In your mind, but historians can't find the proof of your claim.
The boys forbears established...
= = = = = = = = = = = =
Would that be the opposite of
Boy’s Againstbears”
In your mind, but historians can’t find the proof of your claim
= = = = = = = = = = = = = = = =
Hell, it MUST be true, I saw it on TV //sarc
(’Hell on Wheels’ highlighted it I believe)
At various times smallpox was used as a way to dispose of Indians, as they lacked any immunity to it, and our Army did give several tribes smallpox infected blankets.
You’ll be searching long and hard to find a contemporary source for that. The single source is an an off-hand speculative comment in a letter about an event the writer knew nothing about. It has since become gospel.

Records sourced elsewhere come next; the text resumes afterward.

(** * ePDG: database handles and logging facade

    A shallow embedding of the three Go sources of the repository

      - [database/mysql.go]   (pooled MySQL handle, [MySqlDB]),
      - the SQLite handle     ([SQLiteDB], one connection behind a mutex),
      - [logger/zap.go]       (process-wide zap logger),

    together with the properties of their specification.

    The Go packages the program calls ([database/sql], [sync], [fmt],
    [errors], [os], [zap]) are not part of the repository.  Calls into
    [database/sql] and [os] are kept as events answered by an arbitrary
    environment; the few pure library functions the program relies on
    ([fmt.Sprintf], [fmt.Errorf], [errors.New], [zapcore.Level.Enabled]) are
    written out for the fragment the program uses. *)

From Stdlib Require Import ZArith String Ascii List Lia DecimalString.
From stdpp Require Import base option list gmap strings.

Local Open Scope Z_scope.
Local Open Scope string_scope.

(** ** Go values shared by the three files *)

Module Go.

(** The [error] interface, restricted to the two implementations the program
    creates: [errors.New(s)] and [fmt.Errorf("...%w", err)]. *)
Inductive error : Type :=
| errorString (s : string)
| wrapError (msg : string) (err : error).

Definition Error (e : error) : string :=
  match e with
  | errorString s => s
  | wrapError msg _ => msg
  end.

Definition Unwrap (e : error) : option error :=
  match e with
  | errorString _ => None
  | wrapError _ err => Some err
  end.

Definition errors_New (text : string) : error := errorString text.

(** Operands of the formatting functions. *)
Inductive operand : Type :=
| OString (s : string)
| OInt (n : Z)
| OError (e : error).

(** [%d] of a Go [int]: decimal digits, with a leading [-] when negative. *)
Definition decimal (n : Z) : string := NilZero.string_of_int (Z.to_int n).

Definition type_name (o : operand) : string :=
  match o with
  | OString _ => "string"
  | OInt _ => "int"
  | OError _ => "error"
  end.

Definition plain (o : operand) : string :=
  match o with
  | OString s => s
  | OInt n => decimal n
  | OError e => Error e
  end.

(** One verb applied to one operand.  The verbs of the program are [%s] on
    strings, [%d] on ints and [%w] on errors; a verb that does not fit its
    operand prints Go's [%!verb(type=value)] marker. *)
Definition format_verb (verb : ascii) (o : operand) : string :=
  match verb, o with
  | "s"%char, OString s => s
  | "s"%char, OError e => Error e
  | "v"%char, _ => plain o
  | "d"%char, OInt n => decimal n
  | "w"%char, OError e => Error e
  | _, _ => "%!" +:+ String verb ("(" +:+ type_name o +:+ "=" +:+ plain o +:+ ")")
  end.

(** [fmt.Sprintf]: the format is scanned left to right, every verb consumes
    the next operand, [%%] prints a percent sign. *)
Fixpoint Sprintf (format : string) (a : list operand) : string :=
  match format with
  | EmptyString => EmptyString
  | String "%" (String verb rest) =>
      if Ascii.eqb verb "%" then String "%" (Sprintf rest a)
      else match a with
           | o :: a' => format_verb verb o +:+ Sprintf rest a'
           | [] => "%!" +:+ String verb ("(MISSING)" +:+ Sprintf rest [])
           end
  | String c rest => String c (Sprintf rest a)
  end.

(** The operand of the first [%w] verb, which [fmt.Errorf] wraps. *)
Fixpoint wrapped (format : string) (a : list operand) : option error :=
  match format with
  | EmptyString => None
  | String "%" (String verb rest) =>
      if Ascii.eqb verb "%" then wrapped rest a
      else match a with
           | OError e :: a' => if Ascii.eqb verb "w" then Some e else wrapped rest a'
           | _ :: a' => wrapped rest a'
           | [] => None
           end
  | String _ rest => wrapped rest a
  end.

(** [fmt.Errorf]: the message is the formatted text; with a [%w] verb the
    result unwraps to that operand. *)
Definition Errorf (format : string) (a : list operand) : error :=
  match wrapped format a with
  | Some e => wrapError (Sprintf format a) e
  | None => errorString (Sprintf format a)
  end.

(** [time.Hour], in nanoseconds. *)
Definition time_Hour : Z := 3600 * 1000000000.

End Go.

Import Go.

(** ** The [database] package *)

Module database.

(** *** Values of [database/sql] and [context] *)

(** A [*sql.DB]: an opaque reference handed out by [sql.Open]. *)
Definition DB := nat.

(** Statement arguments ([...interface{}]). *)
Inductive value : Type :=
| VNil
| VInt (n : Z)
| VString (s : string)
| VBool (b : bool).

Inductive Context : Type :=
| Background
| WithCancel (id : nat).

Record TxOptions : Type := { Isolation : Z; ReadOnly : bool }.

(** [sql.Result]: both accessors return a Go pair [(int64, error)]. *)
Record Result : Type :=
  { LastInsertId : Z * option error;
    RowsAffected : Z * option error }.

Inductive Rows : Type := mkRows (id : nat).
Inductive Row : Type := mkRow (id : nat).
Inductive Tx : Type := mkTx (id : nat).
Inductive Stmt : Type := mkStmt (id : nat).

(** What a library function declared as [(T, error)] hands back: a value
    with a nil error, or an error. *)
Inductive ret (T : Type) : Type :=
| ok (t : T)
| fail (e : error).
Arguments ok {T} t.
Arguments fail {T} e.

(** The Go pair a wrapper passes on when it returns a library call as is. *)
Definition pair_of {T} (r : ret T) : option T * option error :=
  match r with
  | ok t => (Some t, None)
  | fail e => (None, Some e)
  end.

(** The functions of [database/sql] the two handles call, indexed by what
    they return. *)
Inductive DBcall : Type -> Type :=
| sql_Open (driverName dataSourceName : string) : DBcall (ret DB)
| SetMaxOpenConns (db : DB) (n : Z) : DBcall unit
| SetMaxIdleConns (db : DB) (n : Z) : DBcall unit
| SetConnMaxLifetime (db : DB) (d : Z) : DBcall unit
| DB_Ping (db : DB) : DBcall (option error)
| DB_PingContext (db : DB) (ctx : Context) : DBcall (option error)
| DB_Exec (db : DB) (query : string) (args : list value) : DBcall (ret Result)
| DB_ExecContext (db : DB) (ctx : Context) (query : string) (args : list value) : DBcall (ret Result)
| DB_Query (db : DB) (query : string) (args : list value) : DBcall (ret Rows)
| DB_QueryContext (db : DB) (ctx : Context) (query : string) (args : list value) : DBcall (ret Rows)
| DB_QueryRow (db : DB) (query : string) (args : list value) : DBcall Row
| DB_QueryRowContext (db : DB) (ctx : Context) (query : string) (args : list value) : DBcall Row
| DB_Begin (db : DB) : DBcall (ret Tx)
| DB_BeginTx (db : DB) (ctx : Context) (opts : option TxOptions) : DBcall (ret Tx)
| DB_Prepare (db : DB) (query : string) : DBcall (ret Stmt)
| DB_Close (db : DB) : DBcall (option error).

(** A completed library call with its answer. *)
Inductive event : Type :=
| Ev {R : Type} (c : DBcall R) (r : R).

(** The library and the database server behind it: any function from the
    calls completed so far and the next call to its answer. *)
Definition Env : Type := forall R : Type, list event -> DBcall R -> R.

(** *** The two handle types *)

(** A [*MySqlDB] or [*SQLiteDB]: an address in the store; an address that
    holds no object stands for a nil or dangling pointer. *)
Definition loc := nat.

(** The field of [MySqlDB] is [db] in the source; it is [my_db] here because
    [SQLiteDB] of the same package has a field of that name. *)
Record MySqlDB : Type := { my_db : option DB }.

Record SQLiteDB : Type :=
  { db : option DB;
    path : string;
    mu : bool  (* sync.Mutex: [true] while locked *) }.

Record World : Type :=
  { trace : list event;
    mysqls : gmap loc MySqlDB;
    sqlites : gmap loc SQLiteDB }.

Definition log (e : event) (w : World) : World :=
  {| trace := trace w ++ [e]; mysqls := mysqls w; sqlites := sqlites w |}.

Definition put_mysql (m : loc) (v : MySqlDB) (w : World) : World :=
  {| trace := trace w; mysqls := <[m := v]> (mysqls w); sqlites := sqlites w |}.

Definition put_sqlite (s : loc) (v : SQLiteDB) (w : World) : World :=
  {| trace := trace w; mysqls := mysqls w; sqlites := <[s := v]> (sqlites w) |}.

And yes, many ideas used in the Constitution did come from the Iroquois nation, which was a confederation of six Indian nations.
Some ideas were similar. Most of those attributed to them are also present in Scottish writings for the century or so prior, and though they could have gotten them from the Iroquois, the evidence they did so is sparse. Regardless, it is a bit much to say more than that the Iroquois came up with similar ideas on their own, and may have reinforced ideas spawned in the Scottish revolt as well.
Indictment.
After we hang all of the politicians, we must hang all of the teachers.
Supposedly there was the case of a British officer named Amherst who tried to give Indians smallpox blankets during the Pontiac War in 1763. There has never been any other evidence put forth of any other troops, American or British, doing something like that.
And for the record, leftist historians generously overestimate the numbers of Indians in N.America at the time of European settlement. Some historians claim there were 15-20 million Indians living north of the Rio Grande at the beginning of European settlement. There are no facts to support that large a number. 2-3 million is more likely.
Did many Indians die from diseases contracted from Europeans? Yes, because they had no immune systems that could counteract the diseases. But European settlers still died in large numbers from diseases as well. That was a risk of normal life for everybody back then. And to be sure, many millions of Europeans died from diseases (Black Death, bubonic plague) that came from other parts of the world. Life was brutish and short back then.
My own experience after reading numerous historical books is that while many historians (even ones identified as liberal) will be truthful in their accounts, a number of them have to be regarded with a grain of salt.
The evil white people gave the indians iphones with intentionally faulty GPS apps. They did this so the indians would go into the forest and get lost, never to return again. Bad, bad white people.
Poking the tiger in the cage is very unhealthy.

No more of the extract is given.